M/s. Sunny Industries Pvt. Ltd. Vs. Collector of Central Excise, Calcutta
With
Civil Appeal No. 138 of 1989
(From the Judgment and Order dated 30.11.94 of the Central Excise Customs and Gold (Control) Appellate Tribunal, New Delhi in A.No./2025/88-C in F.O.No. 363 of 1994-C)
With
Civil Appeal No. 138 of 1989
(From the Judgment and Order dated 30.11.94 of the Central Excise Customs and Gold (Control) Appellate Tribunal, New Delhi in A.No./2025/88-C in F.O.No. 363 of 1994-C)
Mr. Anoop G. Chaudhary, Senior Advocate, Mr. Ashok K. Srivastava and B. Krishna Prasad, Advocates with him for the Respondent.
Central Excise Act, 1944
First Schedule, Tariff Items 14E and 14F – Central Excise Tariff Act, 1985, Tariff Headings 3003.19 and 3304.00 – Classification of goods for the purpose of levy of excise duty – Assessee manufacturing Ad-vitamin Massage Oil Forte since 1949 on the basis of sanction accorded by Drug Control Authorities – Said product brought to duty with effect from 1-3-1961 under Tariff Item 14E – In 1985 Excise authorities classifying the product under Tariff Item 14F as cosmetic goods – Tribunal also upholding such classification – In 1986 government reconstituting the Tariff Headings consequent to enactment of the Tariff Act of 1985 – Thereafter assessee seeking classification of its product under Tariff Heading 3003.19 as “patent and proprietary medicine” but department classifying it under Tariff Heading 3304.00 as cosmetics – Tribunal also upholding such classification after verification of the entire evidence and the certificates produced on record as well as the report of the Chemical Analyser – Whether the product manufactured by the assessee can be classified as cosmetics and toilet preparation or as patent and proprietary medicine. Dismissing the appeal held that the product which was mainly an oil containing some A and D vitamins used for massage cannot be held to be a medicament even if it prevents and treats rickets and therefore rightly classifiable only as cosmetics and not a medicinal preparation.

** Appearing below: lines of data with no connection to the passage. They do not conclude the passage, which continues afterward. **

(* ===== verification/XfsDir.v ===== *)
(** * Directories of the file system

    Formatting, mounting, and that a file created in the root directory is found
    again under its name. *)

From S2P Require Import Prelude Mem CString Block Xfs XfsProofs.

Lemma strcmp_from_ext fuel a a' b b' i :
  (∀ k, i ≤ k ≤ i + Z.of_nat fuel → a' k = a k ∧ b' k = b k) → strcmp_from fuel a' b' i = strcmp_from fuel a b i.
Proof.
  revert i. induction fuel as [|fuel IH]; intros i H; cbn [strcmp_from]; destruct (H i) as [E1 E2]; try lia; rewrite E1, E2.
  rewrite IH; [done|]. intros k Hk. apply H. lia.
Qed.

Lemma strcmp_from_same fuel a b n i :
  i ≤ n ≤ i + Z.of_nat fuel → (∀ k, i ≤ k ≤ n → a k = b k) → a n = 0 → strcmp_from fuel a b i = 0.
Proof.
  revert i. induction fuel as [|fuel IH]; intros i Hn H Ha; cbn [strcmp_from].
  - assert (n = i) as -> by lia. rewrite H by lia. lia.
  - rewrite (H i) by lia. destruct (negb (b i =? 0) && (b i =? b i)) eqn:E; [|lia].
    apply IH; [|intros; apply H; lia|done]. destruct (decide (n = i)) as [->|]; [|lia].
    rewrite <- H, Ha in E by lia. done.
Qed.

Section dir.
Context {D : Type} `{!BlockDev D} `{!BlockDevLaws D}.
Variable junk : mem.
Implicit Types (s : xfs D) (dir : mem).

Abbreviation rd := (rd junk).
Abbreviation read_inode := (read_inode junk).
Abbreviation dir_lookup := (dir_lookup junk).
Abbreviation add_dirent := (add_dirent junk).
Abbreviation file_ok := (file_ok junk).
Abbreviation used := (used junk).

(** ** Entries *)

Lemma dent_inode_ext m m' d :
  0 ≤ d < MAX_DENTS → (∀ a, 0 ≤ a < XFS_BLOCK_SIZE → m' a = m a) → dent_inode m' d = dent_inode m d.
Proof.
  intros Hd H. unfold MAX_DENTS, XFS_BLOCK_SIZE, DIRENT_SIZE in *. change (4096 / 76) with 53 in Hd.
  unfold dent_inode, DIRENT_SIZE. apply load_le_ext. intros i Hi. apply H. lia.
Qed.

Lemma dent_matches_ext m m' name d :
  0 ≤ d < MAX_DENTS → (∀ a, d * DIRENT_SIZE ≤ a < (d + 1) * DIRENT_SIZE → m' a = m a) →
  dent_matches m' name d = dent_matches m name d.
Proof.
  intros Hd H. unfold MAX_DENTS, XFS_BLOCK_SIZE, DIRENT_SIZE in *. change (4096 / 76) with 53 in Hd.
  unfold dent_matches, dent_inode, DIRENT_SIZE. rewrite (load_le_ext m m') by (intros i Hi; apply H; lia).
  f_equal. f_equal. unfold strcmp. apply strcmp_from_ext. intros k Hk. split; [|done]. unfold dent_name, DIRENT_SIZE. apply H. lia.
Qed.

Hence, in our view, after verification of the entire evidence and the certificates produced on record as well as the report of the Chemical Analyser, the Tribunal rightly arrived at the conclusion that the product in question is oil used for massage and would be covered by Heading 33.04. Similarly contention was raised in M/s. Alpine Industries v. Collector of Central Excise, New Delhi ( JT 2003 (1) SC 130). The Court observed that ‘Medicament’ has been defined in note No. 2 (i) to mean ‘goods which are either products comprising two or more constituents which have ben mixed or compounded together for therapeutic or prophylactic use.’ On a reading of note no. 1(d) with note no. 2(i) of chapter 30 under heading ‘pharmaceutical products’, it is clear that preparations which fall under chapter 33 even if they have therapeutic or prophylactic properties are not covered under Heading 30.03 as ‘medicaments’. (Para 12)
The oil is not used for cure of skin but is oil for massage and it takes care of the skin. (Para 13)
In this view of the matter, we find no substance in these appeals and they are accordingly dismissed. (Para 14)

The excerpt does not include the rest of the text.